◆ **TASK TO CARRY OUT**
Give the data again exactly, stopping after the "let fs : gmap" line.

=== PROVIDED ENTRIES ===

Lemma C9_missing_companion_is_noop_witness :
  let unmarshal := λ _ : string, inr "not called" : Node + string in
  let encode := λ (_ : Z) (_ : Node), inr "not called" : string + string in
  let fs : gmap string File := {[ "app-secrets.enc.yaml" := RegularFile "k: v" ]} in
  updateCounterpartFile unmarshal encode fs "app.yaml" "secret/test" ["key"]
    = Some (fs, false, None) ∧
  (∀ fs' updated err,
     updateCounterpartFile unmarshal encode fs "app.yaml" "secret/test" ["key"]
       = Some (fs', updated, err) →
     fs' = fs ∧ fs' !! "app.yaml" = None ∧ updated = false ∧ err = None) ∧
  mainUpdateCounterpart unmarshal encode fs "app.yaml" "/work/app.yaml" "secret/test" ["key"]
    = Some (mkOutcome fs
              ("Counterpart file " +:+ "/work/app.yaml" +:+ " does not exist, skipping" +:+ nl)
              "" 0).
Proof.
  intros unmarshal encode fs.
  apply (C9_missing_companion_is_noop unmarshal encode fs "app.yaml" "/work/app.yaml"
           "secret/test" ["key"]).
  reflexivity.
Defined.

(** ** Dry-run preview *)

Lemma map_keys_Permutation (d1 d2 : gmap string GoValue) :
  dom d1 = dom d2 → (map_to_list d1).*1 ≡ₚ (map_to_list d2).*1.
Proof.
  intros Hdom. apply NoDup_Permutation; [apply NoDup_fst_map_to_list..|].
  intros k. rewrite !list_elem_of_fmap.
  assert (∀ d : gmap string GoValue,
            (∃ y, k = y.1 ∧ y ∈ map_to_list d) ↔ k ∈ dom d) as Hiff.
  { intros d. rewrite elem_of_dom. split.
    - intros ([k' v] & -> & Hin). apply elem_of_map_to_list in Hin. by exists v.
    - intros [v Hv]. exists (k, v). split; [done|]. by apply elem_of_map_to_list. }
  by rewrite !Hiff, Hdom.
Qed.

(** Sorting does not depend on the order the map yields its keys in. *)
Lemma sort_Strings_Permutation l1 l2 :
  l1 ≡ₚ l2 → sort_Strings l1 = sort_Strings l2.
Proof.
  intros Hp. unfold sort_Strings.
  apply (Sorted_unique String.le); [apply Sorted_merge_sort; apply _..|].
  by rewrite !merge_sort_Permutation.
Qed.

Lemma elem_of_sort_Strings k l : k ∈ sort_Strings l ↔ k ∈ l.
Proof. unfold sort_Strings. by rewrite merge_sort_Permutation. Qed.

Lemma foldr_append_app (l1 l2 : list string) :
  foldr String.append "" (l1 ++ l2) =
    foldr String.append "" l1 +:+ foldr String.append "" l2.
Proof.
  induction l1 as [|x l1 IH]; [done|]. cbn [foldr app].
  rewrite IH. symmetry. apply string_app_assoc.
Qed.

Lemma dryRunLine_sameShape k v1 v2 :
  sameShape v1 v2 → dryRunLine k v1 = dryRunLine k v2.
Proof.
  intros [Ht Hl]. destruct v1, v2; cbn in Ht; try discriminate; try done.
  cbn. by rewrite (Hl _ _ eq_refl eq_refl).
Qed.

(** C7 — the preview never shows a value.  The line printed for a
    string-valued key is made of the key, the word [string] and the length
    of the value; and two maps with the same keys, the same kinds of values
    and the same string lengths give the same output, character for
    character, whatever the secrets are. *)
Theorem C7_dry_run_hides_values path mount (d1 d2 : gmap string GoValue) :
  dom d1 = dom d2 →
  (∀ k v1 v2, d1 !! k = Some v1 → d2 !! k = Some v2 → sameShape v1 v2) →
  printDryRun path mount d1 = printDryRun path mount d2 ∧
  ∀ k s, d1 !! k = Some (VString s) →
    ∃ before after,
      printDryRun path mount d1 =
        before +:+ ("  " +:+ k +:+ " = <string, " +:+ pretty (len s) +:+ " chars>" +:+ nl)
               +:+ after.
Proof.
  intros Hdom Hshape. split.
  - unfold printDryRun. cbv zeta.
    rewrite (sort_Strings_Permutation _ _ (map_keys_Permutation _ _ Hdom)).
    assert (size d1 = size d2) as ->.
    { rewrite <- !size_dom. by rewrite Hdom. }
    enough (((λ k, dryRunLine k (default VNil (d1 !! k)))
               <$> sort_Strings (map_to_list d2).*1) =
            ((λ k, dryRunLine k (default VNil (d2 !! k)))
               <$> sort_Strings (map_to_list d2).*1)) as -> by done.
    apply list_fmap_ext. intros i k Hk%list_elem_of_lookup_2.
    apply elem_of_sort_Strings, list_elem_of_fmap in Hk as ([k' v2] & -> & Hin).
    apply elem_of_map_to_list in Hin. cbn [fst].
    assert (is_Some (d1 !! k')) as [v1 Hv1].
    { apply elem_of_dom. rewrite Hdom. apply elem_of_dom. by exists v2. }
    rewrite Hv1, Hin. cbn. by apply dryRunLine_sameShape, (Hshape k').
  - intros k s Hk. unfold printDryRun. cbv zeta.
    assert (k ∈ sort_Strings (map_to_list d1).*1) as Hin.
    { apply elem_of_sort_Strings, list_elem_of_fmap. exists (k, VString s).
      split; [done|]. by apply elem_of_map_to_list. }
    apply list_elem_of_split in Hin as (l1 & l2 & ->).
    rewrite fmap_app, foldr_append_app. cbn [fmap list_fmap foldr].
    rewrite Hk. change (default VNil (Some (VString s))) with (VString s).
    cbn [dryRunLine].
    exists ("[dry-run] Would write to Vault path: " +:+ mount +:+ "/" +:+ path +:+ nl +:+
            "[dry-run] " +:+ pretty (size d1) +:+ " secrets:" +:+ nl +:+
            foldr String.append ""
              ((λ k, dryRunLine k (default VNil (d1 !! k))) <$> l1)),
           (foldr String.append ""
              ((λ k, dryRunLine k (default VNil (d1 !! k))) <$> l2)).
    by rewrite !string_app_assoc.
Qed.

Lemma C7_dry_run_hides_values_witness :
  let d1 : gmap string GoValue :=
    {[ "password" := VString "hunter2"; "port" := VInt 5432 ]} in
  let d2 : gmap string GoValue :=
    {[ "password" := VString "s3cr3t!"; "port" := VInt 1 ]} in
  printDryRun "myapp" "secret" d1 = printDryRun "myapp" "secret" d2 ∧
  ∀ k s, d1 !! k = Some (VString s) →
    ∃ before after,
      printDryRun "myapp" "secret" d1 =
        before +:+ ("  " +:+ k +:+ " = <string, " +:+ pretty (len s) +:+ " chars>" +:+ nl)
               +:+ after.
Proof.
  intros d1 d2.
  apply (C7_dry_run_hides_values "myapp" "secret" d1 d2).
  - unfold d1, d2. by rewrite !dom_insert_L, !dom_singleton_L.
  - intros k v1 v2. unfold d1, d2.
    destruct (decide (k = "password")) as [->|Hp].
    + rewrite !lookup_insert_eq. intros [= <-] [= <-]. split; [reflexivity|].
      intros s1 s2 [= <-] [= <-]. reflexivity.
    + rewrite !(lookup_insert_ne _ "password") by done.
      destruct (decide (k = "port")) as [->|Hq].
      * rewrite !lookup_singleton_eq. intros [= <-] [= <-]. split; [reflexivity|].
        intros s1 s2 [=].
      * rewrite !lookup_singleton_ne by done. intros [=].
Defined.

Example printDryRun_example :
  printDryRun "myapp" "secret"
    ({[ "password" := VString "hunter2"; "port" := VInt 5432; "tls" := VBool true ]}
       : gmap string GoValue)
  = "[dry-run] Would write to Vault path: secret/myapp" +:+ nl +:+
    "[dry-run] 3 secrets:" +:+ nl +:+
    "  password = <string, 7 chars>" +:+ nl +:+
    "  port = <int>" +:+ nl +:+
    "  tls = <bool>" +:+ nl.
Proof. vm_compute. reflexivity. Qed.

(** ** Flattener *)

(** The loop of [flattenRecursive], iteration by iteration. *)
Lemma flattenRecursive_nil prefix result :
  flattenRecursive [] prefix result = result.
Proof. done. Qed.

Lemma flattenRecursive_cons key value rest prefix result :
  flattenRecursive ((key, value) :: rest) prefix result =
    flattenRecursive rest prefix
      (match value with
       | VMap v => flattenRecursive v (fullKey prefix key) result
       | _ => <[fullKey prefix key := value]> result
       end).
Proof. by destruct value. Qed.

(** Induction on values that goes under the entries of a map. *)
Lemma GoValue_map_ind (P : GoValue → Prop) :
  (∀ v, isMap v = false → P v) →
  (∀ entries, Forall (λ kv, P kv.2) entries → P (VMap entries)) →
  ∀ v, P v.
Proof.
  intros Hleaf Hmap. fix IH 1. intros v. destruct v as [| | | | | | elems|entries].
  1-7: by apply Hleaf.
  apply Hmap. induction entries as [|[k v] entries IHe]; constructor.
  - apply IH.
  - apply IHe.
Qed.

Lemma flattenEntry_leaves v :
  ∀ fk result,
    flattenEntry v fk result = foldl (insertLeaf fk) result (leavesUnder v).
Proof.
  induction v as [v Hv|entries IH] using GoValue_map_ind; intros fk result.
  - by destruct v.
  - change (flattenEntry (VMap entries) fk result)
      with (flattenRecursive entries fk result).
    cbn [leavesUnder]. revert result.
    induction IH as [|[k v] entries Hv _ IHe]; intros result; [done|].
    assert (flattenRecursive ((k, v) :: entries) fk result =
            flattenRecursive entries fk (flattenEntry v (fullKey fk k) result)) as ->
      by done.
    cbn [flat_map]. rewrite foldl_app, <- IHe. f_equal.
    cbn [snd fst] in *. rewrite Hv, foldl_fmap. done.
Qed.

Lemma strings_Join_cons k q rest sep :
  strings_Join (k :: q :: rest) sep = k +:+ sep +:+ strings_Join (q :: rest) sep.
Proof. done. Qed.

Lemma strings_Join_merge k q rest :
  strings_Join ((k +:+ "." +:+ q) :: rest) "." = k +:+ "." +:+ strings_Join (q :: rest) ".".
Proof.
  destruct rest as [|r rest]; [done|].
  rewrite !strings_Join_cons. by rewrite !string_app_assoc.
Qed.

Lemma string_app_not_empty s t : s ≠ "" → s +:+ t ≠ "".
Proof. by destruct s. Qed.

(** Below a prefix that is not empty the code's key is the joined path. *)
Lemma codeKey_nonempty k path :
  k ≠ "" → codeKey k path = strings_Join (k :: path) ".".
Proof.
  revert k. induction path as [|q path IH]; intros k Hk; [done|].
  unfold codeKey in *. cbn [foldl]. unfold fullKey at 2.
  destruct (String.eqb_spec k "") as [|_]; [done|].
  rewrite IH by by apply string_app_not_empty.
  apply strings_Join_merge.
Qed.

Lemma codeKey_top k path :
  k ≠ "" ∨ path = [] → codeKey "" (k :: path) = strings_Join (k :: path) ".".
Proof.
  intros H. unfold codeKey. cbn [foldl].
  change (fullKey "" k) with k. destruct H as [H| ->]; [|done].
  by apply codeKey_nonempty.
Qed.

Lemma leavesUnder_not_map v : isMap v = false → leavesUnder v = [([], v)].
Proof. by destruct v. Qed.

(** Inserting a list of entries one after the other. *)
Lemma foldl_insert_list_to_map (l : list (string * GoValue)) (r : gmap string GoValue) :
  foldl (λ r kv, <[kv.1 := kv.2]> r) r l = list_to_map (reverse l) ∪ r.
Proof.
  revert r. induction l as [|[k v] l IH]; intros r.
  - cbn. by rewrite (left_id_L ∅ (∪)).
  - cbn [foldl]. rewrite IH, reverse_cons, list_to_map_app. cbn.
    rewrite <- (assoc_L (∪)). f_equal.
    by rewrite <- insert_union_l, (left_id_L ∅ (∪)).
Qed.

Lemma Flatten_leaves data :
  Flatten data = foldl (insertLeaf "") ∅ (leaves data).
Proof. apply flattenEntry_leaves. Qed.

(** Where no top-level mapping sits under the empty key, the code's keys are
    the joined paths. *)
Lemma leaves_codeKey data :
  Forall (λ kv, isMap kv.2 = true → kv.1 ≠ "") data →
  Forall (λ pv, codeKey "" pv.1 = strings_Join pv.1 ".") (leaves data).
Proof.
  unfold leaves. cbn [leavesUnder]. induction 1 as [|[k v] data Hk _ IH]; [constructor|].
  cbn [flat_map]. apply Forall_app. split; [|done].
  apply Forall_fmap, Forall_forall. intros [p x] Hin. cbn [fst snd] in *.
  apply codeKey_top. destruct (isMap v) eqn:E; [left; by apply Hk|].
  right. rewrite (leavesUnder_not_map v E) in Hin.
  apply list_elem_of_singleton in Hin. by simplify_eq.
Qed.

Lemma foldl_insertLeaf_joined (L : list (list string * GoValue)) r :
  Forall (λ pv, codeKey "" pv.1 = strings_Join pv.1 ".") L →
  foldl (insertLeaf "") r L = foldl (λ r kv, <[kv.1 := kv.2]> r) r (joined <$> L).
Proof.
  intros H. revert r. induction H as [|pv L Hpv _ IH]; intros r; [done|].
  cbn [foldl fmap list_fmap]. rewrite <- IH. unfold insertLeaf at 2.
  by rewrite Hpv.
Qed.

===

◆ **FINISHED TASK**
Lemma C9_missing_companion_is_noop_witness :
  let unmarshal := λ _ : string, inr "not called" : Node + string in
  let encode := λ (_ : Z) (_ : Node), inr "not called" : string + string in
  let fs : gmap string File := {[ "app-secrets.enc.yaml" := RegularFile "k: v" ]} in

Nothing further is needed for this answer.